In February 2001 Colin Powell publicly noted that Iraq was basically disarmed as well. This comment has always largely been suppressed. Again, another toss down the memory hole.
So now we have roughly a centuries worth of relevant historical context to consider when looking at the war and occupation of 2003. The claims that Saddam was a tyrant were no doubt true but a highly pertinent fact was constantly and conveniently left out: his worst crimes were largely concentrated in a particular time when he was our ally.
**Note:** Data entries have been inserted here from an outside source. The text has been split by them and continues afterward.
(** ** api/builtin/schema.go *)
Definition apiVersionFromMap (s : Schemas) (data : option obj) : APIVersion :=
  let v := mkVersion (as_string (mget data "group")) (as_string (mget data "version")) (as_string (mget data "path")) false "" in
  default v (snd <$> list_find (λ w, Version_Equals w v = true) (versions s)).
Definition getSchemaCollectionLink (u : urlBuilder) (s : Schema) (v : option APIVersion) : string :=
  if ContainsString (CollectionMethods s) "GET" then Collection u s v else "".
Definition set_links (r : RawResource) (links : gmap string string) (values : option obj) : RawResource :=
  mkRaw (RID r) (RType r) (RSchema r) links (RActions r) values (ActionLinks r) (DropReadOnly r).
Definition SchemaFormatter (s : Schemas) (u : urlBuilder) (r : RawResource) : RawResource :=
  let v := apiVersionFromMap s (ToMapInterface (mget (RValues r) "version")) in
  match Schemas_Schema s (Some v) (RID r) with
  | None => r
  | Some sc =>
      let link := getSchemaCollectionLink u sc (Some v) in
      let links := if decide (link = "") then RLinks r else <["collection" := link]> (RLinks r) in
      set_links r (<["self" := SchemaLink u sc]> links) (RValues r)
  end.

(** ** api/builtin/api_root.go *)
Definition addCollectionLink (u : urlBuilder) (links : gmap string string) (s : Schema) : gmap string string :=
  let link := getSchemaCollectionLink u s None in
  if decide (link = "") then links else <[PluralName s := link]> links.
Definition APIRootFormatter (s : Schemas) (u : urlBuilder) (r : RawResource) : RawResource :=
  let path := as_string (mget (RValues r) "path") in
  if decide (path = "") then r
  else
    let values := mdelete (RValues r) "path" in
    let v := apiVersionFromMap s (ToMapInterface (mget values "apiVersion")) in
    let links := <["self" := VersionLink u v]> (<["root" := RelativeToRoot u path]> (RLinks r)) in
    set_links r (foldl (λ links e, addCollectionLink u links e.2) links (range (SchemasForVersion s v))) values.

Definition apiVersionToAPIRootMap (v : APIVersion) : obj :=
  {[ "type" := VStr "/meta/schemas/apiRoot";
     "apiVersion" := VMap {[ "version" := VStr (Version_ v); "group" := VStr (Group v); "path" := VStr (Path v) ]};
     "path" := VStr (Path v) ]}.
Definition root_ByID (s : Schemas) (id : string) : option obj :=
  apiVersionToAPIRootMap <$> (snd <$> list_find (λ v, Path v = id) (versions s)).
Definition root_List (s : Schemas) (roots : list string) : list (option obj) :=
  ((λ v, Some (apiVersionToAPIRootMap v)) <$> versions s) ++ ((λ r, Some {[ "path" := VStr r ]}) <$> roots).
Definition APIRootStore (roots : list string) : Store W :=
  mkStore (s_Context (@empty_store W)) (λ c _ id, mret (root_ByID (ctx_Schemas c) id, None))
    (λ c _ o, mret (o, (root_List (ctx_Schemas c) roots, None)))
    (s_Create empty_store) (s_Update empty_store) (s_Delete empty_store) (s_Watch empty_store).

(** ** The search is right *)
Section Correct.
Variables (c : APIContext) (m : gmap string Schema).
Hypothesis keyed : ∀ k s, m !! k = Some s → ID s = k.

(** What may be shown: the schemas that can be listed or read, and those they
    mention, directly or not. *)
Inductive shown : Schema → Prop :=
| shown_visible k s : m !! k = Some s → visible c s = true → shown s
| shown_mention s t s' : shown s → t ∈ mentions s → m !! t = Some s' → shown s'.

(** Progress of the search: schemas that were not met yet are added, each once,
    together with all they mention. *)
Definition grown (st st' : found) : Prop :=
  ∃ ss, st'.1 = st.1 ++ (modifyForAccessControl c <$> ss) ∧ NoDup (ID <$> ss) ∧
    st'.2 = st.2 ∪ list_to_set (ID <$> ss) ∧
    ∀ s, s ∈ ss → ID s ∉ st.2 ∧ m !! ID s = Some s ∧ shown s ∧
      ∀ t, t ∈ mentions s → is_Some (m !! t) → t ∈ st'.2.

Lemma grown_refl st : grown st st.
Proof. exists []. rewrite fmap_nil, app_nil_r. split_and!; [done|constructor|set_solver|set_solver]. Qed.
Lemma grown_trans st1 st2 st3 : grown st1 st2 → grown st2 st3 → grown st1 st3.
Proof.
  intros (ss & Hl & Hnd & Hi & Hs) (ss' & Hl' & Hnd' & Hi' & Hs').
  exists (ss ++ ss'). rewrite !fmap_app. split_and!.
  - by rewrite Hl', Hl, app_assoc.
  - apply NoDup_app. split_and!; [done| |done]. intros i Hin Hin'.
    apply list_elem_of_fmap in Hin' as (s & -> & Hin'). destruct (Hs' s Hin') as [Hn _].
    apply Hn. rewrite Hi. set_solver.
  - rewrite Hi', Hi. set_solver.
  - intros s [Hin|Hin]%elem_of_app.
    + destruct (Hs s Hin) as (? & ? & ? & Hm). split_and!; [done..|]. intros t Ht Hmt. rewrite Hi'. set_solver.
    + destruct (Hs' s Hin) as (? & ? & ? & Hm). split_and!; [set_solver|done..].
Qed.
Lemma grown_subset st st' : grown st st' → st.2 ⊆ st'.2.
Proof. intros (ss & _ & _ & -> & _). set_solver. Qed.

(** How many schemas have not been met. *)
Definition left_over (inc : gset string) : nat := size (dom m ∖ inc).
Lemma left_over_mono inc inc' : inc ⊆ inc' → (left_over inc' ≤ left_over inc)%nat.
Proof. intros. unfold left_over. apply subseteq_size. set_solver. Qed.
Lemma left_over_add k inc : is_Some (m !! k) → k ∉ inc → (left_over ({[k]} ∪ inc) < left_over inc)%nat.
Proof.
  intros Hk Hn. unfold left_over. apply subset_size. apply elem_of_dom in Hk. split; [set_solver|].
  intros Hsub. assert (k ∈ dom m ∖ ({[k]} ∪ inc)) as Hin by (apply Hsub; set_solver). set_solver.
Qed.

(** What addSchema does with a schema that was not met. *)
Definition adds (add : Schema → found → option found) (n : nat) : Prop :=
  ∀ s st, m !! ID s = Some s → ID s ∉ st.2 → shown s → (left_over st.2 < n)%nat →
    ∃ st', add s st = Some st' ∧ grown st st' ∧ ID s ∈ st'.2.

Lemma traverseAndAdd_ok add n ts st :
  adds add n → (∀ t s, t ∈ ts → m !! t = Some s → shown s) → (left_over st.2 < n)%nat →
  ∃ st', traverseAndAdd m add ts st = Some st' ∧ grown st st' ∧ ∀ t, t ∈ ts → is_Some (m !! t) → t ∈ st'.2.
Proof.
  intros Hadd. revert st. induction ts as [|t ts IH]; intros st Hsh Hn; simpl.
  { exists st. split_and!; [done|apply grown_refl|set_solver]. }
  assert (∀ st', grown st st' → (t ∈ st'.2 ∨ m !! t = None) →
    ∃ st'', traverseAndAdd m add ts st' = Some st'' ∧ grown st st'' ∧
      ∀ t', t' ∈ t :: ts → is_Some (m !! t') → t' ∈ st''.2) as Hrest.
  { intros st' Hg Ht. destruct (IH st') as (st'' & Hst'' & Hg' & Hin).
    - intros t' s Ht' Hm. apply (Hsh t'); [by right|done].
    - apply grown_subset in Hg. pose proof (left_over_mono _ _ Hg). lia.
    - exists st''. split_and!; [done|by eapply grown_trans|]. intros t' [->|Ht']%elem_of_cons Hm; [|by apply Hin].
      destruct Ht as [Ht|Ht]; [by apply (grown_subset _ _ Hg')|]. rewrite Ht in Hm. by destruct Hm. }
  destruct (m !! t) as [s|] eqn:Hm; [|apply Hrest; auto using grown_refl].
  case_decide as Ht; [apply Hrest; auto using grown_refl|].
  pose proof (keyed _ _ Hm) as Hid.
  destruct (Hadd s st) as (st' & Hst' & Hg & Hin); [by rewrite Hid|by rewrite Hid|by apply (Hsh t); [left|]|done|].
  rewrite Hst'. cbn [mbind option_bind]. apply Hrest; [done|]. left. by rewrite <- Hid.
Qed.

Lemma addSchema_ok fuel : adds (addSchema c m fuel) fuel.
Proof.
  induction fuel as [|fuel IH]; intros s st Hm Hn Hsh Hf; [lia|]. simpl.
  destruct (traverseAndAdd_ok (addSchema c m fuel) fuel (mentions s) (st.1, {[ ID s ]} ∪ st.2)) as (st' & Hst' & Hg & Hin).
  - done.
  - intros t s' Ht Hm'. by eapply shown_mention.
  - assert (is_Some (m !! ID s)) as Hs by by eexists. pose proof (left_over_add _ _ Hs Hn). simpl. lia.
  - rewrite Hst'. cbn [mbind option_bind]. eexists. split; [done|].
    destruct Hg as (ss & Hl & Hnd & Hi & Hs). simpl in *. split.
    + exists (ss ++ [s]). rewrite !fmap_app. simpl. split_and!.
      * by rewrite Hl, app_assoc.
      * apply NoDup_app. split_and!; [done| |apply NoDup_singleton]. intros i Hin' ->%list_elem_of_singleton.
        apply list_elem_of_fmap in Hin' as (s' & He & Hin'). destruct (Hs s' Hin') as [Hn' _]. set_solver.
      * rewrite Hi. set_solver.
      * intros s' [Hin'| ->%list_elem_of_singleton]%elem_of_app; [|done].
        destruct (Hs s' Hin') as (? & ? & ? & ?). split_and!; [set_solver|done..].
    + rewrite Hi. set_solver.
Qed.

Lemma add_visible_ok fuel l st :
  (∀ k s, (k, s) ∈ l → m !! k = Some s) → (left_over st.2 < fuel)%nat →
  ∃ st', add_visible c m fuel l st = Some st' ∧ grown st st' ∧
    ∀ k s, (k, s) ∈ l → visible c s = true → k ∈ st'.2.
Proof.
  revert st. induction l as [|[k s] l IH]; intros st Hl Hn; simpl.
  { exists st. split_and!; [done|apply grown_refl|set_solver]. }
  assert (m !! k = Some s) as Hm by (apply Hl; left). pose proof (keyed _ _ Hm) as Hid.
  assert (∀ st', grown st st' → (visible c s = true → k ∈ st'.2) →
    ∃ st'', add_visible c m fuel l st' = Some st'' ∧ grown st st'' ∧
      ∀ k' s', (k', s') ∈ (k, s) :: l → visible c s' = true → k' ∈ st''.2) as Hrest.
  { intros st' Hg Hk. destruct (IH st') as (st'' & Hst'' & Hg' & Hin).
    - intros k' s' Hin. apply Hl. by right.
    - apply grown_subset in Hg. pose proof (left_over_mono _ _ Hg). lia.
    - exists st''. split_and!; [done|by eapply grown_trans|]. intros k' s' [[= -> ->]|Hin']%elem_of_cons Hv; [|by eapply Hin].
      apply (grown_subset _ _ Hg'). auto. }
  case_bool_decide as Hin; simpl; [apply Hrest; [apply grown_refl|by rewrite <- Hid]|].
  destruct (visible c s) eqn:Hv; simpl; [|apply Hrest; [apply grown_refl|done]].
  destruct (addSchema_ok fuel s st) as (st' & Hst' & Hg & Hin'); [by rewrite Hid|done|by eapply shown_visible|done|].
  rewrite Hst'. cbn [mbind option_bind]. apply Hrest; [done|]. intros _. by rewrite <- Hid.
Qed.

Lemma list_schemas_ok fuel :
  (size m < fuel)%nat →
  ∃ ss, list_schemas c m fuel = Some (modifyForAccessControl c <$> ss) ∧ NoDup (ID <$> ss) ∧ ∀ s, s ∈ ss ↔ shown s.
Proof.
  intros Hf. unfold list_schemas.
  destruct (add_visible_ok fuel (range m) ([], ∅)) as (st' & -> & (ss & Hl & Hnd & Hi & Hs) & Hv).
  - intros k s. apply elem_of_range.
  - unfold left_over. simpl. rewrite difference_empty_L, size_dom. done.
  - simpl in *. exists ss. rewrite Hl. split_and!; [done|done|]. intros s. split; [intros Hin; by apply Hs|].
    assert (∀ s, m !! ID s = Some s → ID s ∈ st'.2 → s ∈ ss) as Hback.
    { intros s' Hm Hin. rewrite Hi, union_empty_l_L, elem_of_list_to_set in Hin.
      apply list_elem_of_fmap in Hin as (s'' & He & Hin). destruct (Hs s'' Hin) as (_ & Hm' & _).
      rewrite He in Hm. by simplify_eq. }
    induction 1 as [k s Hm Hvis|s t s' Hsh IH Ht Hm].
    + apply Hback; rewrite (keyed _ _ Hm); [done|]. eapply Hv; [by apply elem_of_range|done].
    + apply Hback; rewrite (keyed _ _ Hm); [done|]. destruct (Hs s IH) as (_ & _ & _ & Hmen). apply Hmen; [done|by eexists].
Qed.
End Correct.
That our hands were stained with blood, and that we had no credibility to speak on these matters was rarely mentioned.
The "single" issue of WMD was largely bogus even before US forces got in to confirm what Ritter had said years ago, or what the UN weapons inspectors were reporting in early March 2003.
Even now Bush claims Saddam refused to allow inspectors. Yet it was Hans Blix and Mohammed el Baradei who told the world on March 7, 2003 that their access was great and that they uncovered nothing.
Some might also want to remember the Katherine Gunn issue, where Ms. Gunn leaked memos showing that the US was spying on the UN Security Council to see which way the members would vote on a pending resolution to authorize force in Iraq. The illegal espionage program didn't elicit good results so the British pulled the vote out and the war was conducted in violation of not only the UN Charter, but the US Constitution as well.
Since the start of this blatant act of aggression we have seen more than one million people killed, countless millions more injured, over 4 million displaced due to ethnic cleansing, child malnutrition has doubled since the sanction regime, birth defects and cancer has increased due to our use of depleted uranium as a weapon, unemployment has reached levels as high as 75%, power is still not to pre-war levels, diseases like cholera have been re-introduced and the rights of women have gotten considerably worse.
To put this in perspective we would have to multiply the effects by twelve to get an idea of what it means to walk a mile in their shoes. And perhaps then we might want to throw them at ourselves, too.
Can you imagine how we would respond to an international crime that killed more than twelve million Americans?
Can you imagine how we would respond to an ethnic cleansing that disposed nearly 50 million Americans from their homes and neighborhoods?
So consider this history and the current living conditions of Iraqi's and ask yourself if throwing a pair of shoes is unreasonable. President Bush deserves much more than a pair of shoes thrown at him. He deserves to be held accountable for his crimes. The people of Iraq deserve justice.